**Exercise requirements**. Below are some records; state how many of their lines contain the word "pipes", and add nothing.

- - - - - - -

(** *** The system calls *)

Variant write_result (k : nat) (t : fd_table) (call rest : list Z) (s : sys) (p : nat) (b : list Z) : io -> Prop :=
| WR_idle : call = [] -> rest = [] -> write_result k t call rest s p b Idle
| WR_blocked : write_result k t call rest s p b Blocked
| WR_call c r : call = [] -> rest = c ++ r -> c <> [] -> ((length rest <= PIPE_BUF j)%nat -> r = []) -> write_result k t call rest s p b (Step c r s)
| WR_write w c : call = w ++ c -> w <> [] -> ((length call <= PIPE_BUF j)%nat -> c = []) ->
    write_result k t call rest s p b (Step c rest (set_pipes (<[p := b ++ w]> (pipes s)) s)).

Lemma write_step_cases k t call rest s p b : t !! 1 = Some (WriteEnd p) -> open_end (ReadEnd p) s = true -> pipes s !! p = Some b ->
  write_result k t call rest s p b (write_step j k t call rest s).
Proof.
  intros Ht Ho Hb. unfold write_step. destruct call as [|c call].
  - destruct rest as [|x rest]; [by apply WR_idle|]. destruct (decide (length (x :: rest) <= PIPE_BUF j)%nat).
    + apply WR_call; [done|by rewrite app_nil_r|done|done].
    + destruct (decide (1 <= k <= length (x :: rest))%nat) as [Hk|]; [|apply WR_blocked]. apply WR_call; [done|by rewrite take_drop| |lia].
      destruct k; [lia|done].
  - rewrite Ht, Ho, Hb. cbn [negb]. cbv zeta. destruct (decide (length (c :: call) <= PIPE_BUF j)%nat).
    + case_decide; [|apply WR_blocked]. apply WR_write; [by rewrite app_nil_r|done|done].
    + destruct (decide (1 <= k <= length (c :: call) /\ k <= pipe_capacity j - length b)%nat) as [Hk|]; [|apply WR_blocked]. apply WR_write; [by rewrite take_drop| |lia].
      destruct k; [lia|done].
Qed.

Variant read_result (s : sys) (p : nat) (b : list Z) : input -> Prop :=
| RR_wait : read_result s p b Wait
| RR_bytes bs b' : b = bs ++ b' -> bs <> [] -> read_result s p b (Bytes bs (set_pipes (<[p := b']> (pipes s)) s))
| RR_end : b = [] -> open_end (WriteEnd p) s = false -> read_result s p b End_of_file.

Lemma read_step_cases k t s p b : t !! 0 = Some (ReadEnd p) -> pipes s !! p = Some b -> read_result s p b (read_step k t s).
Proof.
  intros Ht Hb. unfold read_step. rewrite Ht, Hb. destruct b as [|c b]; [destruct (open_end (WriteEnd p) s) eqn:E; [apply RR_wait|by apply RR_end]|].
  destruct (decide (1 <= k <= length (c :: b))%nat) as [Hk|]; [|apply RR_wait]. apply RR_bytes; [by rewrite take_drop|]. destruct k; [lia|done].
Qed.

Lemma open_end_proc x s id p : procs s !! id = Some p -> holds x (table p) = true -> open_end x s = true.
Proof. intros Hp Hx. unfold open_end. apply orb_true_iff. right. apply existsb_exists. exists p. split; [by apply list_elem_of_In, (list_elem_of_lookup_2 _ id)|done]. Qed.

Lemma cut_line_some got line more : cut_line got = Some (line, more) -> exists l, line = l ++ [10] /\ (10 ∉ l) /\ got = line ++ more.
Proof.
  revert line. induction got as [|c got IH]; intros line H; [done|]. cbn in H. destruct (Z.eqb_spec c 10) as [->|Hc].
  - simplify_eq. exists []. split; [done|]. split; [by apply not_elem_of_nil|done].
  - destruct (cut_line got) as [[l m]|] eqn:E; [|done]. simplify_eq. destruct (IH l eq_refl) as (l' & -> & Hn & ->). exists (c :: l'). split; [done|]. split; [|done].
    apply not_elem_of_cons. by split.
Qed.

Lemma cut_line_none got : cut_line got = None -> 10 ∉ got.
Proof.
  induction got as [|c got IH]; intros H; [by apply not_elem_of_nil|]. cbn in H. destruct (Z.eqb_spec c 10) as [->|Hc]; [done|]. apply not_elem_of_cons. split; [done|].
  apply IH. by destruct (cut_line got) as [[]|].
Qed.

Lemma getlines_last got : 10 ∉ got -> got <> [] -> getlines got = [got].
Proof.
  induction got as [|c got IH]; intros Hn Hne; [done|]. apply not_elem_of_cons in Hn as [Hc Hn]. cbn. rewrite (proj2 (Z.eqb_neq c 10)) by done.
  destruct got as [|d got]; [done|]. by rewrite IH.
Qed.

(** [getline] takes the next line of what is still coming. *)
Lemma getline_some got at_eof coming line more : getline got at_eof = Some (line, more) -> (at_eof = true -> coming = []) ->
  run_mapper_on_fds (got ++ coming) (func j) = func j (until_zero (chomp line)) :: run_mapper_on_fds (more ++ coming) (func j) /\ (length more < length got)%nat.
Proof.
  unfold getline. intros H He. destruct (cut_line got) as [[l m]|] eqn:E.
  - simplify_eq. apply cut_line_some in E as (l & -> & Hn & ->). split; [|rewrite !length_app; cbn; lia]. unfold run_mapper_on_fds. rewrite <- app_assoc, getlines_app by (right; left; by rewrite last_snoc).
    by rewrite getlines_line.
  - apply cut_line_none in E. destruct at_eof; [|done]. rewrite (He eq_refl). cbn [andb] in H. destruct (bool_decide_reflect (got = [])) as [|Hne]; [done|]. cbn in H. simplify_eq.
    rewrite !app_nil_r. unfold run_mapper_on_fds. rewrite getlines_last by done. split; [done|]. destruct line; [done|]. cbn. lia.
Qed.

Lemma getline_none got at_eof : getline got at_eof = None -> at_eof = true -> got = [].
Proof.
  unfold getline. intros H ->. destruct (cut_line got) as [[]|]; [done|]. by destruct (bool_decide_reflect (got = [])).
Qed.

(** *** A step of a process *)

Record job_ok : Prop := JobOk {
  jb_atomic : forall i w, (i < mc)%nat -> w ∈ mapper_process (data j) (Z.of_nat mc) (func j) i -> (length w <= PIPE_BUF j)%nat;
  jb_reduce : forall input, reducer_input (data j) mc (func j) input -> exists output, reduce j input = Done output;
  jb_buf : (1 <= PIPE_BUF j <= pipe_capacity j)%nat;
  jb_fork : forall id, fork_ok j id = true;
  jb_runs : splitter_runs j = true /\ mapper_runs j = true /\ reducer_runs j = true;
  jb_max : (2 * mc + 6 <= OPEN_MAX j)%nat;
}.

- - - - - - -

**Result**. 4